▸ **Problem to solve**:
Only lines with the word "else" belong in the answer; copy them from the records below.

───── Record extracts ─────

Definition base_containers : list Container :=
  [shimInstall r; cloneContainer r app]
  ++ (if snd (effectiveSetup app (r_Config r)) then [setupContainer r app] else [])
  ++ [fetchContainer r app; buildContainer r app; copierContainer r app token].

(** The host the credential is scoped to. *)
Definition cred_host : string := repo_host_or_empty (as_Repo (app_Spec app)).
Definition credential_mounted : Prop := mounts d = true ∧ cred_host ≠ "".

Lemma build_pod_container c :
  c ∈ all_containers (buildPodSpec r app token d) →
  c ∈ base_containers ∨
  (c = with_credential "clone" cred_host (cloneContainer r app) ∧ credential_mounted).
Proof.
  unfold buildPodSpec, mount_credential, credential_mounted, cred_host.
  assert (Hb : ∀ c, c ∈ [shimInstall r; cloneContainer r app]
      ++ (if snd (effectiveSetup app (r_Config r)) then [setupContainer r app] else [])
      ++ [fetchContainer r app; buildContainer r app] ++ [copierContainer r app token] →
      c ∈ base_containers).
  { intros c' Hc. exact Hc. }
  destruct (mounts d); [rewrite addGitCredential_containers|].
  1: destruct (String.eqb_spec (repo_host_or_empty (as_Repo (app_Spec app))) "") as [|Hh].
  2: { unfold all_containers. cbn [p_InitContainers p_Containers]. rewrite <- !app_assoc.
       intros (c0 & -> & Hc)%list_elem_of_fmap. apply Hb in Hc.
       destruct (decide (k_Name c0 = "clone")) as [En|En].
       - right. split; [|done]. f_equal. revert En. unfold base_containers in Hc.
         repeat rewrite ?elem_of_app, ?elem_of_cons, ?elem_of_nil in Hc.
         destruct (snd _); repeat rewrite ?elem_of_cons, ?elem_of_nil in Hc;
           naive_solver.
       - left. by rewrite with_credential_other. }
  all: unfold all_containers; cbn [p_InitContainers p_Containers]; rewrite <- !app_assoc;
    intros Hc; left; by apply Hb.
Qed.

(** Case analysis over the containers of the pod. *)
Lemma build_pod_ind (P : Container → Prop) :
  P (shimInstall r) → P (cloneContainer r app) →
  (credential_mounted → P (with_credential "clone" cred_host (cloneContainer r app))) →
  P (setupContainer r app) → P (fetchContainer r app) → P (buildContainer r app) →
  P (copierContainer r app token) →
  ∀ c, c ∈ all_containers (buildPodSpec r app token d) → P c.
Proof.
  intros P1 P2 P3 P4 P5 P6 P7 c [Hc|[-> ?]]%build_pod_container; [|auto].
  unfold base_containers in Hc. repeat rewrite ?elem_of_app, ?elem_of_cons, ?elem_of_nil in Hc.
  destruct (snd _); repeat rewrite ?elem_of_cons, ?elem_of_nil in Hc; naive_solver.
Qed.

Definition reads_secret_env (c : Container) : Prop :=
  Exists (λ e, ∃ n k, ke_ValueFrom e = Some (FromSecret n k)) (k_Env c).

─────
───── Record extracts ─────

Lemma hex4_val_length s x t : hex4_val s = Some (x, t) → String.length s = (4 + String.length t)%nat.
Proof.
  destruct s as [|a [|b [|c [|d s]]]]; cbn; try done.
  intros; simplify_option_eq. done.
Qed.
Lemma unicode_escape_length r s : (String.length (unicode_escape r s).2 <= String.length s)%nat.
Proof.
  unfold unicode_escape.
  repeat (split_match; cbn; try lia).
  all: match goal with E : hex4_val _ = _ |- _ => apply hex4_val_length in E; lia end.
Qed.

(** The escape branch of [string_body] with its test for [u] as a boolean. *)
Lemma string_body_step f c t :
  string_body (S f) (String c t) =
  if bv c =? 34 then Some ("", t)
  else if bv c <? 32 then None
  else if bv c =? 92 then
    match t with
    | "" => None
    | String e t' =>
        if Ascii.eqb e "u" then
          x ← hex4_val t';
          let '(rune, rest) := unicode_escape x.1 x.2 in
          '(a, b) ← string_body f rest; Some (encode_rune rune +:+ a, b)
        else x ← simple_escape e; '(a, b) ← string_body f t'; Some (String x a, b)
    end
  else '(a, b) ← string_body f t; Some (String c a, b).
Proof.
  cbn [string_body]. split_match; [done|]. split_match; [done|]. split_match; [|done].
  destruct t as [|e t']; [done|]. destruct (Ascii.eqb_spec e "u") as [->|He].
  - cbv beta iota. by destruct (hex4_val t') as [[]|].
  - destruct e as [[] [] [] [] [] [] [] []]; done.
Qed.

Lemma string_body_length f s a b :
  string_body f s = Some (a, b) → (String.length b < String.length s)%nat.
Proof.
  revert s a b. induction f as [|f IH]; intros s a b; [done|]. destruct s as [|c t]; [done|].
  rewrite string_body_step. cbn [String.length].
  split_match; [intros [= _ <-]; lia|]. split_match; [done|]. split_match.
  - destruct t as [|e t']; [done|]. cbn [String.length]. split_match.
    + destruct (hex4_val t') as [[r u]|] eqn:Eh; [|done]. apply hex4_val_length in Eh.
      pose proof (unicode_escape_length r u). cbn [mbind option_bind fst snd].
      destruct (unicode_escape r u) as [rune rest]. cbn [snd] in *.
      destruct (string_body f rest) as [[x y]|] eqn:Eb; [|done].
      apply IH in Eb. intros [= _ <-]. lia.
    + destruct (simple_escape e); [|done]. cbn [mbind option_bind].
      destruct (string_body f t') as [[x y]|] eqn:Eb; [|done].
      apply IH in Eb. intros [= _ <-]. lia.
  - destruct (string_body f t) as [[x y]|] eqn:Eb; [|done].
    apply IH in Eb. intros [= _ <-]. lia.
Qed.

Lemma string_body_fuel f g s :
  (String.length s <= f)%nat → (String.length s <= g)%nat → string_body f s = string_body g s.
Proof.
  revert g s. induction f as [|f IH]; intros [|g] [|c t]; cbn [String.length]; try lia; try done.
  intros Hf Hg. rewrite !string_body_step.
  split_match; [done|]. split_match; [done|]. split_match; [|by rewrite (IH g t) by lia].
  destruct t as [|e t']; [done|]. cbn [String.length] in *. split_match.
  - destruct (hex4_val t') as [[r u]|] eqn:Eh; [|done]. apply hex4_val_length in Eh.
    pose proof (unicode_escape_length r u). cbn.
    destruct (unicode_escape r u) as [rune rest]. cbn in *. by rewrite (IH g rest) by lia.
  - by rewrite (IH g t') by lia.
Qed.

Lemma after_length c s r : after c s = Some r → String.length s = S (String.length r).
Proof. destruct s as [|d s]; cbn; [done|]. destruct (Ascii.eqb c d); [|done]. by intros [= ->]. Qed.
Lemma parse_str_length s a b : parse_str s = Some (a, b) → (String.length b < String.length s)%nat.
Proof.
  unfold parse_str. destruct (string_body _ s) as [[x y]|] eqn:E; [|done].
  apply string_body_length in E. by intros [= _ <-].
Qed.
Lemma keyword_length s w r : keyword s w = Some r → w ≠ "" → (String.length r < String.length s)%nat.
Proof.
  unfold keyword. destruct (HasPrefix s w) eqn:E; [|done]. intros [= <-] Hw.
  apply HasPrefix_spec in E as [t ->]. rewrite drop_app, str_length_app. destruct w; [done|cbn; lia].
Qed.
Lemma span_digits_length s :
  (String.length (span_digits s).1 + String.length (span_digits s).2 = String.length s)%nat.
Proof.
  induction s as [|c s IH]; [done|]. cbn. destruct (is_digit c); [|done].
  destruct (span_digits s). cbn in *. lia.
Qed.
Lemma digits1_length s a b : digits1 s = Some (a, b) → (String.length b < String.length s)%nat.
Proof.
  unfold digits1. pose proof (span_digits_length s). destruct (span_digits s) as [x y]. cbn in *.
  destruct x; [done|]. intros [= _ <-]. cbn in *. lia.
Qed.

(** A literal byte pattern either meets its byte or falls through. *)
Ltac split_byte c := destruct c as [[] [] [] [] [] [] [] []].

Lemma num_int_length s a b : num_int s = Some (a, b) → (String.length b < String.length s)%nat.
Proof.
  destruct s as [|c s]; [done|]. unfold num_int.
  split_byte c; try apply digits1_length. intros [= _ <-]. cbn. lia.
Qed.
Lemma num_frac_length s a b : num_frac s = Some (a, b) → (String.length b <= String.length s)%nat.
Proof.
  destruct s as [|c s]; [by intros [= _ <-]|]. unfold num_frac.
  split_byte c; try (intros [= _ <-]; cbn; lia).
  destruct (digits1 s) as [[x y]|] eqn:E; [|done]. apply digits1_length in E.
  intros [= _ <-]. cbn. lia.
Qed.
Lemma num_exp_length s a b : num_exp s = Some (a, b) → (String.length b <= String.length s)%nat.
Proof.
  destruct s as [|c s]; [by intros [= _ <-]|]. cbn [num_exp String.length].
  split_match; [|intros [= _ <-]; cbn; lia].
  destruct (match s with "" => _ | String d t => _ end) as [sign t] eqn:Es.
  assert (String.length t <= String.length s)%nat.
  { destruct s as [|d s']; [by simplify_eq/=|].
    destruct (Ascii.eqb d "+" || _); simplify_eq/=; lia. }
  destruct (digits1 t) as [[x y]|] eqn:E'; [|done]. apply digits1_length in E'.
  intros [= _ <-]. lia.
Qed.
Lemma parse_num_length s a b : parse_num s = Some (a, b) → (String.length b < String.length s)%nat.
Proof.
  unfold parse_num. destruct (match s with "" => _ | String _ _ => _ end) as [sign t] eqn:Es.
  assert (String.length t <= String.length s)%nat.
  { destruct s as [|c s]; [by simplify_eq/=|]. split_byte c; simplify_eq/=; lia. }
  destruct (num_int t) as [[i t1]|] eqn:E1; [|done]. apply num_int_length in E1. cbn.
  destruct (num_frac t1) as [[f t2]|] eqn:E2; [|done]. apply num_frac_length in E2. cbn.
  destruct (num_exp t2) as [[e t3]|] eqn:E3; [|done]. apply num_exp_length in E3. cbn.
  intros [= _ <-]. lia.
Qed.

─────

▸ **Answer below**:
  ++ (if snd (effectiveSetup app (r_Config r)) then [setupContainer r app] else [])
      ++ (if snd (effectiveSetup app (r_Config r)) then [setupContainer r app] else [])
  else if bv c <? 32 then None
  else if bv c =? 92 then
        else x ← simple_escape e; '(a, b) ← string_body f t'; Some (String x a, b)
  else '(a, b) ← string_body f t; Some (String c a, b).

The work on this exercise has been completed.